Segundo informações da Polícia Civil (PCPR), após cometer o crime, o advogado dirigiu até a residência da mãe, em Mandaguari, e relatou o que havia acontecido. A genitora então entrou em contato com familiares em Maringá e pediu que fossem até o apartamento da médica para verificar a situação.
Ao chegarem ao condomínio, os familiares chamaram por ela, mas não obtiveram resposta. Eles ouviram o bebê chorando dentro do imóvel e, diante da situação, arrombaram a porta do apartamento, localizado no 11º andar.
Os familiares encontraram o imóvel com grande quantidade de sangue e a médica morta em um dos quartos. Uma equipe do Serviço de Atendimento Móvel de Urgência (Samu) chegou a comparecer, mas os socorristas apenas puderam constatar o óbito.
A PM isolou o local para o trabalho da Polícia Científica e a PCPR iniciou as investigações para esclarecer as circunstâncias e a motivação do crime.
Moradores do condomínio relataram que não ouviram brigas ou pedidos de socorro durante o período em que o crime teria ocorrido. Familiares informaram às autoridades que o relacionamento do casal era conturbado.
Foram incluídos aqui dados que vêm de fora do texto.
Lemma log_failure_eq x (s : St W) :
  exists level text, log_failure x s =
    (Ok tt, mkSt (st_world s) (st_errq s) (EvLog level text :: st_log s)).
Proof. unfold log_failure. destruct (is_Error x); eauto. Qed.

Lemma throws_log_failure P x : throws P (log_failure x).
Proof. unfold log_failure. case_match; apply throws_log. Qed.

Lemma emits_log_failure (P : Event -> Prop) x : (forall e, logging e -> P e) -> emits P (log_failure x).
Proof. intros HP. unfold log_failure. case_match; by apply emits_emit, HP. Qed.

Definition destroyed (context : TlsContext) (st : St W * Z) : St W :=
  (dispose ObjCtx (ctx_handle context) (dispose ObjSession st.2 st.1).2).2.

Lemma wp_with_client {A} context (body : client A) (Q : A -> St W -> Prop) E s :
  wp body (fun a st => Q a (destroyed context st)) (fun x st => E x (destroyed context st)) (s, 0) ->
  wp (with_client context body) Q E s.
Proof.
  unfold wp, with_client, scoped, destroyed. by destruct (body (s, 0)) as [[a|x] [s' session]].
Qed.

Lemma emits_with_client {A} P context (body : client A) :
  indifferent P -> local_emits P body -> emits P (with_client context body).
Proof.
  intros HP Hb. apply emits_scoped; [by apply emits_free|]. intros s.
  destruct (Hb s 0) as (n1 & L1 & F1). destruct (body (s, 0)) as [r [s' session]]. simpl in *.
  destruct (emits_free P ObjSession session HP s') as (n2 & L2 & F2). exists (n2 ++ n1).
  rewrite L2, L1, app_assoc. split; [done|by apply Forall_app].
Qed.

End client.

#[export] Hint Resolve throws_offer throws_log_failure keeps_offer : pqtls.
#[export] Hint Extern 1 (local_emits _ (offer_session _ _)) => apply emits_offer; by intros [] : pqtls.
#[export] Hint Extern 1 (emits _ (log_failure _)) => apply emits_log_failure; by intros [] : pqtls.
Lemma connect_gated config context ms s c :
  wp (connect_and_exchange config context ms)
    (fun _ => client_gated config context (st_log s) c) (fun _ => client_gated config context (st_log s) c) (s, c).
Proof.
  unfold connect_and_exchange. cbn zeta. pose proof (grown_start s) as Hg0.
  assert (HE : forall (x : exn) s' facts, grown (st_log s) facts s' ->
    client_gated config context (st_log s) c (s', c)) by eauto using grown_client_gated.
  do 3 quiet_step. apply wp_bind, wp_lift_io, (emits_wp plumbing); [apply emits_tcp_connect| |].
  2: { intros x s' new L F. eapply client_gated_step; [eapply HE; eassumption|exact L|].
       eapply Forall_impl; [|exact F]. by intros []. }
  intros fd s' new L F.
  assert (H4 : client_gated config context (st_log s) c (s', c)).
  { eapply client_gated_step; [by eapply (HE OutOfFuel); eassumption|exact L|].
    eapply Forall_impl; [|exact F]. by intros []. }
  pose proof (over_socket_gated config context ms (with_identity ConnectionMetrics_default a a0 RoleClient
    (profile_id (c_common config)) (experiment_id (c_common config))) a1 fd s' c) as Ho.
  unfold wp, scoped, lift_io in *.
  destruct (over_socket _ _ _ _ _ _ (s', c)) as [r [s2 c2]].
  destruct (Socket_close_outcome fd s2) as (w & q & Hc). rewrite Hc.
  assert (Hend : client_gated config context (st_log s) c (s2, c2)).
  { assert (H5 : client_gated config context (st_log s') c (s2, c2)) by (by destruct r). clear Ho.
    destruct H4 as (n1 & L1 & G1 & _), H5 as (n2 & L2 & G2 & A2). exists (n2 ++ n1). simpl in *.
    rewrite L2, L1, app_assoc. splits; [done| |].
    - apply gated_older; [|done..]. intros l l'. apply client_authorised_incl. intros. apply in_or_app. auto.
    - destruct A2 as [A2|A2]; [by left|right]. eapply client_authorised_incl; [|exact A2].
      intros. apply in_or_app. auto. }
  assert (Hfin : client_gated config context (st_log s) c
    (mkSt w q (if fd >=? 0 then EvClose fd :: st_log s2 else st_log s2), c2)).
  { eapply (client_gated_step _ _ _ _ _ _ _ (if fd >=? 0 then [EvClose fd] else [])); [exact Hend| |].
    - by destruct (fd >=? 0).
    - destruct (fd >=? 0); repeat constructor. }
  by destruct r.
Qed.

End gate.

(** ** The exchange *)

(** What is sent: everything up to the first [close]. *)
Fixpoint conversation (messages : list Message) : list Message :=
  match messages with
  | [] => []
  | m :: rest => if bool_decide (type m = Close) then [m] else m :: conversation rest
  end.
(* ===== verification/Session.v ===== *)
(** A client and a server together.

    [ClientSpec] and [ServerLoop] describe the two ends of a connection each
    against any behaviour of the other.  Here they are put together over the
    one thing TLS promises: the bytes one end reads are a prefix of the bytes
    the other wrote.  Client and server are processes of their own, with
    their own world and libraries; they share the JSON library. *)

From S2P Require Import Prelude Errors Runtime Json Framing Identifiers Message Profile ProfileYaml.
From S2P Require Import Config Transport Metrics TlsContext JsonLaws Gate Server ServerLoop.
From S2P Require Import ServerSpec Client ClientSpec.

(** ** Messages across the wire *)

(** How a message reads on the other side: integers in the payload in the
    representation the parser chooses. *)
Definition read_back (m : Message) : Message :=
  mkMessage (protocol_version m) (message_id m) (type m) (timestamp m) (status m) (json_normalize (payload m)).

Section messages.
Context {W : Type} {RA : RuntimeApi W} {J : JsonLib} {JL : JsonLaws J}.

Lemma Message_to_json_wf m :
  message_ok m -> json_wf (payload m) = true -> json_wf (Message_to_json m) = true.
Proof.
  intros Hok Hp. unfold Message_to_json. cbv zeta. rewrite (ok_version m Hok).
  case_match; (case_match; repeat apply json_set_wf; done).
Qed.

Lemma serialised_parse m text (s : St W) :
  message_ok m -> json_wf (payload m) = true -> Message_serialize m = Ok text ->
  Message_parse text s = (Ok (read_back m), s).
Proof.
  intros Hok Hp Hs. pose proof Hs as Hs'. unfold Message_serialize, json_dump in Hs'.
  destruct (json_text (Message_to_json m)) as [what|t] eqn:Et; [done|]. injection Hs' as ->.
  apply dump_utf8 in Et as Hu. destruct Hu as [Hu Hne].
  apply parse_serialised; [done|done| |done|done].
  by apply dump_parse; [apply Message_to_json_wf|].
Qed.

(** C19: Round trip.  A message within the protocol's limits that is serialised
    and parsed again comes back field for field (integers in the payload in
    the parser's canonical form), using neither clock nor random bytes, for a
    JSON library that reads back the well-formed documents it wrote. *)
Theorem message_roundtrip m text (s : St W) :
  message_ok m -> json_wf (payload m) = true -> Message_serialize m = Ok text ->
  Message_parse text s =
  (Ok (mkMessage (protocol_version m) (message_id m) (type m) (timestamp m) (status m)
         (json_normalize (payload m))), s).
Proof. apply serialised_parse. Qed.

End messages.

(** ** Frames on the wire *)

Lemma legal_absolute max p :
  1 <= max <= kAbsoluteMaxFrameSize -> legal max p -> legal kAbsoluteMaxFrameSize p.
Proof. unfold legal. lia. Qed.

Lemma legal_all max l :
  1 <= max <= kAbsoluteMaxFrameSize -> Forall (legal max) l -> Forall (legal kAbsoluteMaxFrameSize) l.
Proof. intros Hm. apply Forall_impl. intros p. by apply legal_absolute. Qed.
(* ===== verification/Output.v ===== *)
(** What the two programs print: the usage texts and the reports of
    [src/client/main.cpp] and [src/server/main.cpp], the banner of
    [cli_support.hpp], and the number format of [std::ostream].

    Log lines of spdlog have no counterpart. *)

From Stdlib Require Import Floats.SpecFloat.
From S2P Require Import Prelude Errors Runtime Json Message Profile Config Metrics Capabilities Client.
From S2P Require Import Benchmark.

(** ** Numbers

    [operator<<] for a double with the default format and precision, which is
    [%g] of [printf]: six significant digits, correctly rounded, without
    trailing zeros, with an exponent when it is below -4 or above 5. *)

Definition kPrecision : Z := 6.

(** Ten or more is divided, less than one multiplied by ten: the fraction
    [n / d] becomes [n' / d' * 10 ^ k] with one digit before the point. *)
Fixpoint scale_down (fuel : nat) (n d k : Z) : Z * Z * Z :=
  match fuel with
  | O => (n, d, k)
  | S fuel' => if 10 * d <=? n then scale_down fuel' n (10 * d) (k + 1) else (n, d, k)
  end.

Fixpoint scale_up (fuel : nat) (n d k : Z) : Z * Z * Z :=
  match fuel with
  | O => (n, d, k)
  | S fuel' => if n <? d then scale_up fuel' (10 * n) d (k - 1) else (n, d, k)
  end.

(** Doubles are between 10^-324 and 10^309. *)
Definition scale_fuel : nat := 330.

Definition normalise (n d : Z) : Z * Z * Z :=
  if n <? d then scale_up scale_fuel n d 0 else scale_down scale_fuel n d 0.

Definition round_half_even (n d : Z) : Z :=
  let q := n / d in
  match Z.compare (2 * (n mod d)) d with
  | Lt => q
  | Gt => q + 1
  | Eq => if Z.even q then q else q + 1
  end.

(** Six digits and the decimal exponent of the first. *)
Definition six_digits (n d : Z) : Z * Z :=
  let '(n', d', k) := normalise n d in
  let digits := round_half_even (n' * 10 ^ (kPrecision - 1)) d' in
  if digits =? 10 ^ kPrecision then (10 ^ (kPrecision - 1), k + 1) else (digits, k).

Fixpoint strip_zeros (s : string) : string :=
  match s with
  | EmptyString => EmptyString
  | String c s' =>
      match strip_zeros s' with
      | EmptyString => if Ascii.eqb c "0" then EmptyString else String c EmptyString
      | r => String c r
      end
  end.

Definition with_point (whole fraction : string) : string :=
  match strip_zeros fraction with
  | EmptyString => whole
  | f => whole +:+ "." +:+ f
  end.

Fixpoint zeros (n : nat) : string := match n with O => "" | S n' => String "0" (zeros n') end.

Definition layout (digits exponent : Z) : string :=
  let text := std_to_string digits in
  if (exponent <? -4) || (kPrecision <=? exponent) then
    with_point (String.substring 0 1 text) (String.substring 1 5 text) +:+
    (if exponent <? 0 then "e-" else "e+") +:+
    (if Z.abs exponent <? 10 then "0" else "") +:+ std_to_string (Z.abs exponent)
  else if 0 <=? exponent then
    with_point (String.substring 0 (Z.to_nat (exponent + 1)) text)
      (String.substring (Z.to_nat (exponent + 1)) (Z.to_nat (5 - exponent)) text)
  else with_point "0" (zeros (Z.to_nat (- exponent - 1)) +:+ text).

Definition print_positive (m : positive) (e : Z) : string :=
  let '(digits, exponent) :=
    if 0 <=? e then six_digits (Z.pos m * 2 ^ e) 1 else six_digits (Z.pos m) (2 ^ (- e)) in
  layout digits exponent.

Definition print_double (f : double) : string :=
  let sign (s : bool) (text : string) := if s then "-" +:+ text else text in
  match f with
  | S754_zero s => sign s "0"
  | S754_infinity s => sign s "inf"
  | S754_nan => "nan"
  | S754_finite s m e => sign s (print_positive m e)
  end.

(** ** Fixed texts *)

Definition client_usage : string :=
"pqtls-client - TLS 1.3 research client with selectable key-establishment profiles

USAGE
  pqtls-client connect [options]
  pqtls-client benchmark [options]
  pqtls-client capabilities [--json]
  pqtls-client --version
  pqtls-client --help

COMMANDS
  connect        Open one connection, send a message, print the response.
  benchmark      Open many connections and append one JSONL record per connection.
  capabilities   Report what this OpenSSL build can actually do, and which
                 project profiles are usable as a result.

CONNECTION OPTIONS
  --host <host>              Destination host (default localhost)
  --port <n>                 Destination port (default 8443)
  --server-name <name>       SNI and hostname-verification name (defaults to --host)
  --profile <id>             Security profile (default classical-x25519)
  --profiles-file <path>     YAML file extending the built-in profile catalogue
  --ca-certificate <path>    CA bundle used to verify the server certificate
  --certificate <path>       Client certificate for mutual TLS
  --private-key <path>       Client private key for mutual TLS
  --message <json>           Inline JSON message body
  --message-file <path>      Read the JSON message body from a file
  --metrics <path>           Append one JSONL record per connection
  --experiment-id <id>       Value recorded in the experiment_id metric field
  --max-frame-size <bytes>   Maximum accepted application frame (default 1048576)
  --handshake-timeout <ms>   Handshake deadline (default 10000)
  --io-timeout <ms>          Per-read/write deadline (default 30000)
  --config <path>            YAML configuration file; flags override it
  --log-level <level>        trace|debug|info|warn|error|off (default info)
  --json                     Machine-readable output on stdout

BENCHMARK OPTIONS
  --connections <n>          Total connections to open (default 1)
  --concurrency <n>          Connections in flight at once (default 1)
  --warmup <n>               Discarded warm-up connections (default 0)
  --messages-per-connection <n>  Messages per connection (default 1)
  --reuse-session            Attempt TLS session resumption
  --output <path>            Metrics destination for this run

DEVELOPMENT-ONLY OPTIONS
  --insecure-development-mode  Disable peer verification. Prints a warning and is
                               refused when PQTLS_ENV=production.
  --keylog-file <path>         Write TLS secrets for Wireshark. Same restrictions.

EXIT CODES
  0 success   2 configuration   3 capability   4 certificate   5 tls-policy
  6 handshake 7 network         8 protocol     9 timeout      70 internal".

Definition server_usage : string :=
"pqtls-server - TLS 1.3 research server with selectable key-establishment profiles

USAGE
  pqtls-server serve [options]
  pqtls-server capabilities [--json]
  pqtls-server validate-config --config <file>
  pqtls-server --version
  pqtls-server --help

COMMANDS
  serve             Listen for TLS 1.3 connections and answer framed JSON messages.
  capabilities      Report what this OpenSSL build can actually do, and which
                    project profiles are usable as a result.
  validate-config   Parse and validate a configuration file without listening.

SERVE OPTIONS
  --listen <addr>            Bind address (default 0.0.0.0)
  --port <n>                 Bind port (default 8443; 0 lets the kernel choose)
  --profile <id>             Security profile (default classical-x25519)
  --profiles-file <path>     YAML file extending the built-in profile catalogue
  --certificate <path>       Server certificate chain, PEM (required)
  --private-key <path>       Server private key, PEM (required)
  --ca-certificate <path>    CA bundle used to verify client certificates
  --require-client-cert      Require a client certificate (mutual TLS)
  --metrics <path>           Append one JSONL record per connection
  --experiment-id <id>       Value recorded in the experiment_id metric field
  --max-connections <n>      Worker pool size and accept-queue bound (default 256)
  --backlog <n>              TCP listen backlog (default 128)
  --max-frame-size <bytes>   Maximum accepted application frame (default 1048576)
  --handshake-timeout <ms>   Handshake deadline (default 10000)
  --io-timeout <ms>          Per-read/write deadline (default 30000)
  --max-messages <n>         Messages accepted per connection (default 1024)
  --config <path>            YAML configuration file; flags override it
  --log-level <level>        trace|debug|info|warn|error|off (default info)
  --json                     Machine-readable output on stdout

DEVELOPMENT-ONLY OPTIONS
  --insecure-development-mode  Disable peer verification. Prints a warning and is
                               refused when PQTLS_ENV=production.
  --keylog-file <path>         Write TLS secrets for Wireshark. Same restrictions.

EXIT CODES
  0 success   2 configuration   3 capability   4 certificate   5 tls-policy
  6 handshake 7 network         8 protocol     9 timeout      70 internal".

Definition insecure_mode_banner : string :=
"
  ############################################################
  #  WARNING: INSECURE DEVELOPMENT MODE                       #
  #                                                          #
  #  Certificate and hostname verification are DISABLED.     #
  #  This connection is NOT authenticated and offers NO      #
  #  protection against an active man-in-the-middle.         #
  #                                                          #
  #  Never use this outside local development.               #
  ############################################################

".

(** [std::puts] ends with a line break. *)
Definition usage_output (usage : string) : string := usage +:+ nl.

(** ** Reports *)

Definition yes_no (b : bool) : string := if b then "yes" else "no".

(** [print_connection_result], machine-readable. *)
Definition connection_document (result : ClientResult) : json :=
  set_all JNull
    [("metrics", ConnectionMetrics_to_json (cr_metrics result));
     ("responses", JArray (map Message_to_json (cr_responses result)))].

(** The same for a reader, up to the responses. *)
Definition connection_lines (result : ClientResult) : string :=
  let metrics := cr_metrics result in
  "connection " +:+ (if cr_ok result then "succeeded" else "FAILED") +:+ nl +:+
  "  peer              : " +:+ m_peer_address metrics +:+ nl +:+
  "  requested profile : " +:+ m_requested_profile metrics +:+ nl +:+
  "  TLS version       : " +:+ m_tls_version metrics +:+ nl +:+
  "  negotiated group  : " +:+ m_negotiated_group metrics +:+ nl +:+
  "  cipher suite      : " +:+ m_cipher_suite metrics +:+ nl +:+
  "  authentication    : " +:+ m_authentication metrics +:+ nl +:+
  "  session reused    : " +:+ yes_no (m_session_reused metrics) +:+ nl +:+
  "  handshake         : " +:+ print_double (m_handshake_ms metrics) +:+ " ms" +:+ nl +:+
  "  connection        : " +:+ print_double (m_connection_ms metrics) +:+ " ms" +:+ nl +:+
  "  bytes sent/recv   : " +:+ std_to_string (m_application_bytes_sent metrics) +:+ " / " +:+
    std_to_string (m_application_bytes_received metrics) +:+ nl +:+
  "  PQ key establishment : " +:+ yes_no (m_pq_key_establishment metrics) +:+
  (if m_pq_key_establishment metrics then
     if m_hybrid_key_establishment metrics then " (hybrid)" else " (pure ML-KEM)"
   else "") +:+ nl +:+
  "  PQ authentication    : " +:+ yes_no (m_pq_authentication metrics) +:+ nl +:+
  (if m_pq_key_establishment metrics && negb (m_pq_authentication metrics) then
     "  note: the key exchange is post-quantum but the server authenticated with a" +:+ nl +:+
     "        classical signature. This connection is not end-to-end quantum-safe." +:+ nl
   else "") +:+
  (if cr_ok result then ""
   else "  error category    : " +:+ ErrorCategory_to_string (m_error_category metrics) +:+ nl +:+
     match m_error_message metrics with
     | Some text => "  error             : " +:+ text +:+ nl
     | None => ""
     end).
(** A client that runs once and then reports. *)
Lemma reports_client base b R config context writer ms (k : ClientResult -> io W Z) :
  client_limits config -> (forall r, reports_from base b R (k r)) ->
  reports_from base b R (with_client context (r ← run_once config context writer ms; lift_io (k r))).
Proof.
  intros Hl Hk s Hs. apply wp_with_client, wp_bind. unfold destroyed. cbn [fst snd].
  destruct (unprinted_run_once config context writer ms s 0) as (new & L & F).
  pose proof (run_once_outcome config context writer ms s 0 Hl) as Ho. unfold wp in Ho |- * at 1.
  destruct (run_once config context writer ms (s, 0)) as [[r|x] [s1 c1]]; cbn [fst snd] in *.
  - apply wp_lift_io. eapply wp_mono; [| |apply Hk; by eapply printed_unprinted].
    + intros code s2 (doc & text & e & H1 & H2 & H3 & H4). exists doc, text, e.
      splits; auto using printed_dispose.
    + intros x s2 [Hx Hp]. split; auto using printed_dispose.
  - split; [apply Ho|]. by apply printed_dispose, printed_dispose; eapply printed_unprinted.
Qed.

Lemma client_format args config s s' :
  as_uint32_typed -> has args "json" = true -> client_build_config args s = (Ok config, s') ->
  output_format (c_common config) = Config.Json /\ client_typed config.
Proof.
  intros Hy Hj H. apply client_build_config_ok in H as (base & _ & Ho & Ht); [|done].
  split; [|done]. destruct Ho. by rewrite co_format, Hj.
Qed.

Lemma offline_new_client config registry : emits offline (PqTlsClient_new config registry).
Proof.
  apply emits_bind; [auto with pqtls|intros p]. apply emits_bind; [apply offline_create_client|intros].
  unfold ignore_sigpipe. muted.
Qed.

Lemma offline_new_server config registry : emits offline (PqTlsServer_new config registry).
Proof.
  apply emits_bind; [auto with pqtls|intros p]. apply emits_bind; [apply offline_create_server|intros].
  unfold ignore_sigpipe. muted.
Qed.

Lemma offline_flush w : emits offline (MetricsWriter_flush w).
Proof. unfold MetricsWriter_flush. muted. Qed.

Lemma connect_reports args :
  as_uint32_typed -> has args "json" = true -> reports (client_report "connect") (command_connect args).
Proof.
  intros Hy Hj s. unfold command_connect. pose proof (printed_start s) as Hs.
  apply wp_bind. eapply printed_step;
    [apply muted_offline, offline_client_config|apply throws_client_config|exact Hs| |intros; split; [done|by exists false]].
  intros config s1 Hc Hs1. apply client_format in Hc as [Hf Ht]; [|done..].
  apply wp_bind. eapply printed_step;
    [apply muted_offline, offline_validate_client|apply throws_validate_client|exact Hs1| |intros; split; [done|by exists false]].
  intros [] s2 Hv Hs2. apply validated_client_limits in Hv; [|done].
  eapply (reports_warned _ _ (client_report "connect")); [exact Hs2| |by eauto 10|by eauto].
  apply reports_bind; [apply muted_offline, offline_load_registry|apply throws_load_registry|intros registry _ _ _].
  apply reports_bind; [apply muted_offline, offline_build_message|apply throws_build_message|intros m _ _ _].
  apply reports_bind; [apply muted_offline, offline_opt_writer|apply throws_opt_writer|intros writer _ _ _].
  apply reports_bind; [apply muted_offline, offline_new_client|apply throws_new_client|intros context _ _ _].
  apply reports_client; [done|intros r].
  unfold print_connection_result. rewrite Hf. apply reports_document. right. eauto.
Qed.

Lemma validate_config_reports args :
  has args "json" = true -> reports (server_report "validate-config") (command_validate_config args).
Proof.
  intros Hj. apply reports_start. intros base. unfold command_validate_config.
  destruct (value args "config") as [file|]; [|intros s Hs; by apply wp_throw]. rewrite Hj.
  apply reports_bind; [apply muted_offline, offline_server_config|apply throws_server_config|intros config _ _ _].
  apply reports_bind; [apply muted_offline, offline_validate_server|apply throws_validate_server|intros _ _ _ _].
  apply reports_bind; [apply muted_offline, offline_load_registry|apply throws_load_registry|intros registry _ _ _].
  apply reports_bind; [by auto with pqtls|apply throws_raises, raises_registry_get|intros p _ _ _].
  apply reports_bind; [apply muted_offline, offline_detect|apply throws_detect|intros caps _ _ _]. cbv zeta.
  apply reports_document. right. split; [done|]. eauto.
Qed.

(** The arguments stand for the multithreaded parts; the commands that use them
    report likewise if those print nothing and come back. *)
Context (run_benchmark : ClientConfig -> ProfileRegistry -> MetricsWriter -> io W BenchmarkSummary)
  (server_run : ServerConfig -> TlsContext -> option MetricsWriter -> io W unit)
  (info : BuildInfo).

Lemma benchmark_reports args :
  (forall c r w, throws real (run_benchmark c r w) /\ emits unprinted (run_benchmark c r w)) ->
  as_uint32_typed -> has args "json" = true -> reports benchmark_report (command_benchmark run_benchmark args).
Proof.
  intros Hbench Hy Hj. apply reports_start. intros base. unfold command_benchmark.
  apply reports_bind; [apply muted_offline, offline_client_config|apply throws_client_config|].
  intros config s s' Hc. apply client_format in Hc as [Hf _]; [|done..]. cbv zeta.
  set (config' := if _ <? _ then _ else _).
  assert (Hf' : output_format (c_common config') = Config.Json) by (unfold config'; by case_match).
  clearbody config'. clear s s'.
  apply reports_bind; [apply muted_offline, offline_validate_client|apply throws_validate_client|intros _ _ _ _].
  apply reports_bind; [by auto with pqtls|apply throws_raises; by apply raises_throw_if|intros _ _ _ _].
  apply reports_bind; [apply muted_offline, offline_load_registry|apply throws_load_registry|intros registry _ _ _].
  apply reports_bind; [apply muted_offline, offline_writer|apply throws_writer|intros writer _ _ _].
  apply reports_bind; [by auto with pqtls|apply throws_log|intros _ _ _ _].
  apply reports_bind; [apply Hbench|apply Hbench|intros summary _ _ _].
  apply reports_bind; [apply muted_offline, offline_flush|apply throws_flush|intros _ _ _ _]. rewrite Hf'.
  apply reports_document. by exists summary.
Qed.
Segundo eles, os dois chegaram a permanecer separados por um período e haviam reatado recentemente.
Conforme o site Plantão Maringá, o companheiro da vítima teria deixado a cidade após o crime e seguido em direção a Mandaguari. Posteriormente os policiais o localizaram e o homem apresentava diversos ferimentos provocados por golpes de faca. Informações iniciais apontam para 17 cortes.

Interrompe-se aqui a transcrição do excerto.